For his part, Danish Foreign Minister Per Stig Moeller said, “Palestine has to make its reforms, has to show restraint and stop the suicide bombers and Israel has to stop the escalation each time there has been a suicide bomber".

Condemning Thursday's attack, he added: "Of course we're very depressed about the situation in Gaza, the killings in Rafah, the attack there, we do not think it's helpful killing children and civilians. It's not the way forward."

"How much blood are we going to waste on that road?"

The condemnation followed a statement from the EU presidency urging restraint.

"Irrespective of the circumstances, the lives of civilians, be it children or adults, must be protected and spared," it said.
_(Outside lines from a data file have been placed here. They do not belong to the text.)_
(** C14: Faults recover.  While faults do not occur by themselves, a call of
    [tick] with more steps than a GPU's recovery countdown brings each GPU of a
    tray in service back: its countdown is over and it is no longer in the fault
    state; and 301 steps are enough for all of them. *)
Theorem faults_recover w id n :
  draws_ok (w_env w) → emu_ok (w_emu w) → calm (w_env w) = true →
  (∃ t, t ∈ dvalues (st_trays (w_store w)) ∧ t_id t = id) → is_Some (bound_to (w_store w) id) →
  ∃ rt k w' rt', dget (em_trays (sync_with (w_store w) (w_emu w))) id = Some rt
    ∧ tick n w = (Ok k, w') ∧ dget (em_trays (w_emu w')) id = Some rt'
    ∧ Forall2 (λ g g', (gt_fault_ttl g < Z.of_nat n)%Z → gt_fault_ttl g' = 0%Z ∧ gt_state g' ≠ "fault") (rt_gpus rt) (rt_gpus rt')
    ∧ ((300 < n)%nat → Forall (λ g', gt_fault_ttl g' = 0%Z ∧ gt_state g' ≠ "fault") (rt_gpus rt')).
Proof.
  intros Hd Hok Hc Ht [[tenant o] Hb]. destruct (follow_run (w_store w) (w_emu w) Hok) as [Hok1 Hm1].
  destruct (proj2 (mi_live _ _ Hm1 id) Ht) as [rt E]. destruct (tick_run n w Hd Hok) as (w' & Et & _ & _ & Htk).
  destruct (tk_trays _ _ _ _ Htk id rt E) as (rt' & E' & Hbusy).
  assert (busy rt) as Hrt.
  { pose proof (mi_tenant _ _ Hm1 id rt E) as Hten. rewrite Hb in Hten. cbn in Hten.
    split; [congruence|]. intros Hw%(mi_workload _ _ Hm1 id rt E). congruence. }
  destruct (Hbusy Hrt) as [_ Hg]. rewrite Hc in Hg.
  assert (Forall2 (λ g g', (gt_fault_ttl g < Z.of_nat n)%Z → gt_fault_ttl g' = 0%Z ∧ gt_state g' ≠ "fault") (rt_gpus rt) (rt_gpus rt')) as Hrec.
  { eapply Forall2_impl; [exact Hg|]. intros g g' [Hk Hs]%(λ H, H eq_refl) Hlt. split; [lia|auto]. }
  exists rt, (em_step (w_emu w')), w', rt'. split_and!; [done..|]. intros Hn.
  destruct (eo_trays _ Hok1 id rt E) as [[Hgs _] _]. apply (forall2_mono _ _ _ _ _ Hgs Hrec).
  intros g g' Hg' H. apply H. destruct (go_ttl _ Hg'). lia.
Qed.

(** ** On the delivered site *)
Lemma demo_draws : draws_ok Demo.env.
Proof. intros k n Hn. apply Z.mod_pos_bound. exact Hn. Qed.
Lemma emu_ok_empty : emu_ok empty_emulator.
Proof. split; try done; try (cbn; lia). Qed.
Definition faulty_site : World := (inject_fault (Demo.tray_id 1 0) 2 79 40 (tick 3 Demo.delivered).2).2.
Lemma faulty_rtc n t gpu xid ttl w : rtc step w (inject_fault t gpu xid ttl (tick n w).2).2.
Proof. eapply rtc_l; [apply step_tick|]. apply rtc_once, step_inject. Qed.
Lemma faulty_ok : draws_ok (w_env faulty_site) ∧ emu_ok (w_emu faulty_site).
Proof.
  apply (run_within Demo.delivered); [exact demo_draws| |apply faulty_rtc].
  assert (w_emu Demo.delivered = empty_emulator) as -> by (vm_compute; reflexivity). apply emu_ok_empty.
Qed.
Lemma emulator_mirrors_witness :
  emu_ok (w_emu faulty_site)
  ∧ (∃ k w2, tick 2 faulty_site = (Ok k, w2) ∧ mirrors (w_store faulty_site) (w_emu w2) ∧ length (em_trays (w_emu w2)) = 4).
Proof.
  assert (emu_ok (w_emu Demo.delivered)) as Hok.
  { assert (w_emu Demo.delivered = empty_emulator) as -> by (vm_compute; reflexivity). apply emu_ok_empty. }
  destruct (emulator_mirrors Demo.delivered faulty_site demo_draws Hok (faulty_rtc 3 (Demo.tray_id 1 0) 2 79 40 _)) as [H1 H2].
  split; [exact H1|]. destruct (H2 2) as (k & w2 & E & _ & _ & Hm). exists k, w2. split; [exact E|]. split; [exact Hm|].
  apply (f_equal (λ r, length (em_trays (w_emu r.2)))) in E. vm_compute in E. symmetry. exact E.
Defined.
Definition gpu_states (w : World) (id : string) : list (string * Z) :=
  match dget (em_trays (w_emu w)) id with
  | Some rt => (λ g, (gt_state g, gt_fault_ttl g)) <$> rt_gpus rt
  | None => []
  end.
(** A GPU with a fault of forty ticks works again after forty-one. *)
Lemma faults_recover_witness :
  gpu_states faulty_site (Demo.tray_id 1 0) = [("active", 0%Z); ("active", 0%Z); ("fault", 40%Z); ("active", 0%Z)]
  ∧ ∃ k w' rt', tick 301 faulty_site = (Ok k, w')
    ∧ dget (em_trays (w_emu w')) (Demo.tray_id 1 0) = Some rt'
    ∧ Forall (λ g', gt_fault_ttl g' = 0%Z ∧ gt_state g' ≠ "fault") (rt_gpus rt').
Proof.
  split; [vm_compute; reflexivity|]. destruct faulty_ok as [Hd Hok].
  assert (calm (w_env faulty_site) = true) as Hc by (vm_compute; reflexivity).
  assert (∃ t, t ∈ dvalues (st_trays (w_store faulty_site)) ∧ t_id t = Demo.tray_id 1 0) as Ht.
  { destruct (find_first (λ t, String.eqb (t_id t) (Demo.tray_id 1 0)) (dvalues (st_trays (w_store faulty_site)))) as [t|] eqn:E;
      [|vm_compute in E; discriminate E].
    apply find_first_Some in E as [Hin Hid%String.eqb_eq]. exists t. split; [exact Hin|exact Hid]. }
  assert (is_Some (bound_to (w_store faulty_site) (Demo.tray_id 1 0))) as Hb.
  { exists ("tnt-acme", Some "ord-1"). vm_compute. reflexivity. }
  destruct (faults_recover faulty_site (Demo.tray_id 1 0) 301 Hd Hok Hc Ht Hb) as (rt & k & w' & rt' & _ & E & E' & _ & Hf).
  exists k, w', rt'. split; [exact E|]. split; [exact E'|]. apply Hf. lia.
Defined.
End EmuThms.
The 15-member union also called on Israel to deliver to the Palestinian Authority tax revenues which it has been refusing to hand over.

"Israel has to give money back to the Palestinian Authority to alleviate the situation and make the economy rise again" said Moeller.

Shaath added that Palestinians were "devastated by the siege, the continued attack by Israel on civilians and the destruction of Palestinian property and keeping away the money."

"For two years now, more than 1.5 billion dollars have been taken by Israel from our tax revenues and our custom duty revenues and so on, while we are suffering near starvation," the Palestinian Minister said.